* _Exercise_: Take the entries below and print, exactly, the stretch from the line containing "revert b c." through the line containing "#[export] Instance blt_dec", both included.

# # # # # # #

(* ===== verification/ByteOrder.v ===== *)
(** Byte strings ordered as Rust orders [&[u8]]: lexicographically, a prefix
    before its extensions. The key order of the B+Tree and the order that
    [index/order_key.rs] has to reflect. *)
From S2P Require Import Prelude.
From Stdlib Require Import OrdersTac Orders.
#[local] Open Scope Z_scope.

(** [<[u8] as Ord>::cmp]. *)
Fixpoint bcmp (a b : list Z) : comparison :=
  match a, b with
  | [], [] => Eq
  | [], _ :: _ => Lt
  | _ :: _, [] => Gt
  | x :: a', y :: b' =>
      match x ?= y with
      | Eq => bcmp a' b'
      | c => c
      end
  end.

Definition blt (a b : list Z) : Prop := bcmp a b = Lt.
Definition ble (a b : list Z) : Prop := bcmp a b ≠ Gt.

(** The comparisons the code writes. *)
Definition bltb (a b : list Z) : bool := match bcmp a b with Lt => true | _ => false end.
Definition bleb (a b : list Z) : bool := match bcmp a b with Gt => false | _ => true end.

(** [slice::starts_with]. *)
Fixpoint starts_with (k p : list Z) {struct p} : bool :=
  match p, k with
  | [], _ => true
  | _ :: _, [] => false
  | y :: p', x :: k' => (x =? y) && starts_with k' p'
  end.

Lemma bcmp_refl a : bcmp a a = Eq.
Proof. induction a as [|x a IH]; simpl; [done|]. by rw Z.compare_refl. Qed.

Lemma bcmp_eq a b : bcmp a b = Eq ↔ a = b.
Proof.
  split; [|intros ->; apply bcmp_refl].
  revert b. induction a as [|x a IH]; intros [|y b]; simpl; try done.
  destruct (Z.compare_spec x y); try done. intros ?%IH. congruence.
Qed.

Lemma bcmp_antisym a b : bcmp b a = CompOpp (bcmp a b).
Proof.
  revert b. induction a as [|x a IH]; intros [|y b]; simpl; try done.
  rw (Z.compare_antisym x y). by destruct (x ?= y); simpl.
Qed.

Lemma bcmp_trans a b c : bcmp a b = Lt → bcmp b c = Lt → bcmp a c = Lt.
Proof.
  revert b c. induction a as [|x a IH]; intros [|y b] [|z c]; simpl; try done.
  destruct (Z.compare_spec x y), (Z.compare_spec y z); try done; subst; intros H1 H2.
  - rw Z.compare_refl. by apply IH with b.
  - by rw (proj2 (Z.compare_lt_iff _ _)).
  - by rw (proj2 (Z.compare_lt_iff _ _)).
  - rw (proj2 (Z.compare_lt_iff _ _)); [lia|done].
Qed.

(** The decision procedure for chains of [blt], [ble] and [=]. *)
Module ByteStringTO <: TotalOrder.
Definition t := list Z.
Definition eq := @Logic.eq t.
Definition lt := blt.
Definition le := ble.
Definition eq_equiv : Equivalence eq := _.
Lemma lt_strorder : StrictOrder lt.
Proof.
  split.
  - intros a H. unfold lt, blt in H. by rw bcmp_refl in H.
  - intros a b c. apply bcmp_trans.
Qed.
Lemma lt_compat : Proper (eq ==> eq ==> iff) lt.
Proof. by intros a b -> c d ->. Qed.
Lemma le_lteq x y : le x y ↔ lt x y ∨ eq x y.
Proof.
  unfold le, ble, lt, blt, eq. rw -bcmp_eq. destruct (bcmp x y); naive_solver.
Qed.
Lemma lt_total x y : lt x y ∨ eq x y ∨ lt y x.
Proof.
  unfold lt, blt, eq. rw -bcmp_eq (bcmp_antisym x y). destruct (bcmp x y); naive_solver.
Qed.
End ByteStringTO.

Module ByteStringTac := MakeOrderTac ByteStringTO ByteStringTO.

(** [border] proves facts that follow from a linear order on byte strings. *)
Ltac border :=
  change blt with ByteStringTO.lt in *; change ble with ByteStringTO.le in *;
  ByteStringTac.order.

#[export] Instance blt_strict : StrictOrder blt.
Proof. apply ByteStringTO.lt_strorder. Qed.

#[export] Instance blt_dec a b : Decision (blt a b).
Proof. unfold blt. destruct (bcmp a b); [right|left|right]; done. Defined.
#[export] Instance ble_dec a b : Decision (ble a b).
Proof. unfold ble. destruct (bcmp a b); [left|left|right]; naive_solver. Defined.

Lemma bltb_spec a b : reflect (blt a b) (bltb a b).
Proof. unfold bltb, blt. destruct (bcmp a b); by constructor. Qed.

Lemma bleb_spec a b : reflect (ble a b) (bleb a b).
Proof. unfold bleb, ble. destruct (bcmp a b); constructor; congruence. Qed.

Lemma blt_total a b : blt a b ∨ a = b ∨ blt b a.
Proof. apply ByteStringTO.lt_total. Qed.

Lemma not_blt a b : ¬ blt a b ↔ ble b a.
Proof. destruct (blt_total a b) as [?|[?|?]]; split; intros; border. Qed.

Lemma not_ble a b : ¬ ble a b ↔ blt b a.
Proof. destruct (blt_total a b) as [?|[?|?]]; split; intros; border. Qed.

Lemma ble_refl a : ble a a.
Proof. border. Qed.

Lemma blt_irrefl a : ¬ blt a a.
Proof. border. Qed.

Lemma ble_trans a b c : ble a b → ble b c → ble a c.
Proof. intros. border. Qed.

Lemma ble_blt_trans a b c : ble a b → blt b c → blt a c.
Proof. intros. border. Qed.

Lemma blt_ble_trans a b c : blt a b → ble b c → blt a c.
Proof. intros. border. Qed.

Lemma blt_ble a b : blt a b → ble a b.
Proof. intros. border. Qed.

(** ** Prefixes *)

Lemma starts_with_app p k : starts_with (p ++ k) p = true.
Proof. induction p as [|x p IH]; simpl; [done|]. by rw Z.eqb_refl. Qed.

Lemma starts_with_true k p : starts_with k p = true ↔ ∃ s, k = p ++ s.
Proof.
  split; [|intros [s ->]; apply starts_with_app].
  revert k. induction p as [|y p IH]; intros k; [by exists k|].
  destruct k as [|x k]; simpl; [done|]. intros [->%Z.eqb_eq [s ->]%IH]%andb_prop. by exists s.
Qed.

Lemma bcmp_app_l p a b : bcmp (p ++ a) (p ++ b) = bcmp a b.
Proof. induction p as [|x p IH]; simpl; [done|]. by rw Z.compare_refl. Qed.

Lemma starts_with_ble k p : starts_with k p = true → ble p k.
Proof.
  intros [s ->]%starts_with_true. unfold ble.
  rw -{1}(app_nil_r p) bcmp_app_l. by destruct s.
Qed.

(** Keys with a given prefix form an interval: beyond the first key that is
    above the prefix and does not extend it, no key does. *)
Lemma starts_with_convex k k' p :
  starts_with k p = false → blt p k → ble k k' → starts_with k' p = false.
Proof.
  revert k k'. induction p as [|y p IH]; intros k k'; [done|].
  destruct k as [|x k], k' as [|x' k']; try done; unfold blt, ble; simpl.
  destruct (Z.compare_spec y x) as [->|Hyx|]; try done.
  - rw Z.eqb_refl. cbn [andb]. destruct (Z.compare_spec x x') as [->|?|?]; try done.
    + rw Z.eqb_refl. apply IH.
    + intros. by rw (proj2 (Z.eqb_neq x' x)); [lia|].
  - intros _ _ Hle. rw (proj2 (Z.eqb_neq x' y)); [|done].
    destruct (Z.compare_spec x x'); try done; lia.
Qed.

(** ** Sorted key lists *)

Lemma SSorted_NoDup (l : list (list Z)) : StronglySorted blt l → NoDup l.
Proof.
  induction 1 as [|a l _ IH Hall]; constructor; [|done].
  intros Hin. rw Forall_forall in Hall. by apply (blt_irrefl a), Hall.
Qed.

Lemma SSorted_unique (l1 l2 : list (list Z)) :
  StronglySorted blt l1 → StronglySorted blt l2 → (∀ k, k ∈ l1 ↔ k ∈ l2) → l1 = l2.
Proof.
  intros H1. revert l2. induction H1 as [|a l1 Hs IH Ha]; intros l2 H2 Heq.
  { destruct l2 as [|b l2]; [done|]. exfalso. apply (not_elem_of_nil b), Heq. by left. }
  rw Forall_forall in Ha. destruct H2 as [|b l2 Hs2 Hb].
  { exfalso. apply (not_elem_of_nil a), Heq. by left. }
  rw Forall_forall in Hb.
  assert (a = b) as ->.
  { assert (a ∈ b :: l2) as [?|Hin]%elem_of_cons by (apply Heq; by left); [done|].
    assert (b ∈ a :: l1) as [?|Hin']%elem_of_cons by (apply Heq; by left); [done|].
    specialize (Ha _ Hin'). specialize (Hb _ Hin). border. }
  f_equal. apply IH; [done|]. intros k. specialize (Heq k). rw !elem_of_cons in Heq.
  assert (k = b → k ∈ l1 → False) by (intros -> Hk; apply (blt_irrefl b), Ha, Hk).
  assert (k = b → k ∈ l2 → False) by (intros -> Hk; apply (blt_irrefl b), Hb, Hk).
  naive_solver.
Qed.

# # # # # # #

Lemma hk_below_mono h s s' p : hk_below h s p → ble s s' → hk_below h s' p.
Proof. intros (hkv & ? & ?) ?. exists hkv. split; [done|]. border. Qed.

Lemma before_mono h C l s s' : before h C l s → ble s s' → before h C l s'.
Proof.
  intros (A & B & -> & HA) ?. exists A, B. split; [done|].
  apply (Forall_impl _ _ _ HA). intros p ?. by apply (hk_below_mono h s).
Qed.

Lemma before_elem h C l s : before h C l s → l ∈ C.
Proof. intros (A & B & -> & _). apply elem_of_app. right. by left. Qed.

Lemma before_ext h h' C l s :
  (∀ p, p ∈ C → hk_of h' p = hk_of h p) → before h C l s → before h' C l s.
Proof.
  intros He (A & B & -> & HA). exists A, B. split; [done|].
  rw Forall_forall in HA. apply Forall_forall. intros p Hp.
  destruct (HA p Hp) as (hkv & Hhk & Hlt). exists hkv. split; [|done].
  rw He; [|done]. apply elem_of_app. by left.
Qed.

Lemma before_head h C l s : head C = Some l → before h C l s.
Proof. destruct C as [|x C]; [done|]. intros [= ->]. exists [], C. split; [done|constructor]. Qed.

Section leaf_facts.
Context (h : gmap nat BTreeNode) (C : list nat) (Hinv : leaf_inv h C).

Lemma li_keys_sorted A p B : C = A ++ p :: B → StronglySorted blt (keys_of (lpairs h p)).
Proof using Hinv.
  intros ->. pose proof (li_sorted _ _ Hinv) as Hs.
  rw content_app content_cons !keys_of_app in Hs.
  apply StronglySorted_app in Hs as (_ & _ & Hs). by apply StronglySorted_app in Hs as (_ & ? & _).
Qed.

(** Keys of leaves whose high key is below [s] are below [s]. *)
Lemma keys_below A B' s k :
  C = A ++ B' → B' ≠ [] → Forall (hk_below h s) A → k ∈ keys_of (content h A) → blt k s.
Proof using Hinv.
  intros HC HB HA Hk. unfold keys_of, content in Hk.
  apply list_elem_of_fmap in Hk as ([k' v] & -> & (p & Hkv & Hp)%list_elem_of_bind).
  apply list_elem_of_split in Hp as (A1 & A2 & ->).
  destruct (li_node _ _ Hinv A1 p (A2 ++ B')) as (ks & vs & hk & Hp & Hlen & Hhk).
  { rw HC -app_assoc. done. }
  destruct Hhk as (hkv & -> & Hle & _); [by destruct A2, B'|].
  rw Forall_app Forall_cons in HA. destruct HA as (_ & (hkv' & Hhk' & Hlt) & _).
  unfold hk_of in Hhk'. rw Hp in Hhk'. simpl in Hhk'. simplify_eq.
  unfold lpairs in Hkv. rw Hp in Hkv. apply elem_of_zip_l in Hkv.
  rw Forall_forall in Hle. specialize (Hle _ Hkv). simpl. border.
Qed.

# # # # # # #

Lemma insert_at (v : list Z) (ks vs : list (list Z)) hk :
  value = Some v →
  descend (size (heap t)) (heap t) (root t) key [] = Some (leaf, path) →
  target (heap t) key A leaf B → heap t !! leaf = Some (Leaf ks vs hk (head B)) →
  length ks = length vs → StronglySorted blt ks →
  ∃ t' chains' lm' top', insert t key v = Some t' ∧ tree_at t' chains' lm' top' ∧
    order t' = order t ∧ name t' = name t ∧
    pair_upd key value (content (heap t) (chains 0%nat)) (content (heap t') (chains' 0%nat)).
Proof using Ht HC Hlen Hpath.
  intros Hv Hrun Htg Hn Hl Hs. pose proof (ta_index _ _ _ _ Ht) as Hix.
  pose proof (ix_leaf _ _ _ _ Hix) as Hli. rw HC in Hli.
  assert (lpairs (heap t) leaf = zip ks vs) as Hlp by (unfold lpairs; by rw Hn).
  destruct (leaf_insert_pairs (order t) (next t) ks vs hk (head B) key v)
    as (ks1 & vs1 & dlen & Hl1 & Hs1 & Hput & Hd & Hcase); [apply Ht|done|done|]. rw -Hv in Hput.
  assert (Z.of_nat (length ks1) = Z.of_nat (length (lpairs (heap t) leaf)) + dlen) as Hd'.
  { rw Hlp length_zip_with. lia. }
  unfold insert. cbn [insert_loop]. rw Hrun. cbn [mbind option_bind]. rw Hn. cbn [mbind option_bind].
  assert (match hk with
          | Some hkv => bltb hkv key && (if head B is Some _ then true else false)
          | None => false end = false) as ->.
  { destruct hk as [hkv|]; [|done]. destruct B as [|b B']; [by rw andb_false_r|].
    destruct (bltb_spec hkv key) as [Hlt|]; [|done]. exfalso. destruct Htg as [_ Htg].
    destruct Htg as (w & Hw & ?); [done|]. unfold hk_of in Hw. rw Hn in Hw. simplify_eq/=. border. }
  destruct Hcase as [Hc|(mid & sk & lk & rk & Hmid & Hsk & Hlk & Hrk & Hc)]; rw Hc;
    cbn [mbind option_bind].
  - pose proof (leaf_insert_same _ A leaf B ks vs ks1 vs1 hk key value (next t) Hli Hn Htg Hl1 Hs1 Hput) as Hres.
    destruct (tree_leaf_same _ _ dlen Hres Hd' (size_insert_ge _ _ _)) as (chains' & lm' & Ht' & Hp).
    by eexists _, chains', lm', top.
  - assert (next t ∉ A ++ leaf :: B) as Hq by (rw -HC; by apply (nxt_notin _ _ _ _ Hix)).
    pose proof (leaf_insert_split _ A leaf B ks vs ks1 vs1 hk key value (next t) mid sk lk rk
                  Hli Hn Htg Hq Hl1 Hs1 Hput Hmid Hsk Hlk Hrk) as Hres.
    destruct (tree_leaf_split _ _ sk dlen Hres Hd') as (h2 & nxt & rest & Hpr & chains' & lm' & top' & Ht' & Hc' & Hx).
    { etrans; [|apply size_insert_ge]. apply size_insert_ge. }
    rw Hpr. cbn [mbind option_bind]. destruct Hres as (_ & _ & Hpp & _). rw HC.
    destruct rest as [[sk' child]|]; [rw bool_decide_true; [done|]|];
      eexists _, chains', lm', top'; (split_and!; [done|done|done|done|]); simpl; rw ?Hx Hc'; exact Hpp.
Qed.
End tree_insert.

# # # # # # #

* _Response area_:
  revert b c. induction a as [|x a IH]; intros [|y b] [|z c]; simpl; try done.
  destruct (Z.compare_spec x y), (Z.compare_spec y z); try done; subst; intros H1 H2.
  - rw Z.compare_refl. by apply IH with b.
  - by rw (proj2 (Z.compare_lt_iff _ _)).
  - by rw (proj2 (Z.compare_lt_iff _ _)).
  - rw (proj2 (Z.compare_lt_iff _ _)); [lia|done].
Qed.

(** The decision procedure for chains of [blt], [ble] and [=]. *)
Module ByteStringTO <: TotalOrder.
Definition t := list Z.
Definition eq := @Logic.eq t.
Definition lt := blt.
Definition le := ble.
Definition eq_equiv : Equivalence eq := _.
Lemma lt_strorder : StrictOrder lt.
Proof.
  split.
  - intros a H. unfold lt, blt in H. by rw bcmp_refl in H.
  - intros a b c. apply bcmp_trans.
Qed.
Lemma lt_compat : Proper (eq ==> eq ==> iff) lt.
Proof. by intros a b -> c d ->. Qed.
Lemma le_lteq x y : le x y ↔ lt x y ∨ eq x y.
Proof.
  unfold le, ble, lt, blt, eq. rw -bcmp_eq. destruct (bcmp x y); naive_solver.
Qed.
Lemma lt_total x y : lt x y ∨ eq x y ∨ lt y x.
Proof.
  unfold lt, blt, eq. rw -bcmp_eq (bcmp_antisym x y). destruct (bcmp x y); naive_solver.
Qed.
End ByteStringTO.

Module ByteStringTac := MakeOrderTac ByteStringTO ByteStringTO.

(** [border] proves facts that follow from a linear order on byte strings. *)
Ltac border :=
  change blt with ByteStringTO.lt in *; change ble with ByteStringTO.le in *;
  ByteStringTac.order.

#[export] Instance blt_strict : StrictOrder blt.
Proof. apply ByteStringTO.lt_strorder. Qed.

#[export] Instance blt_dec a b : Decision (blt a b).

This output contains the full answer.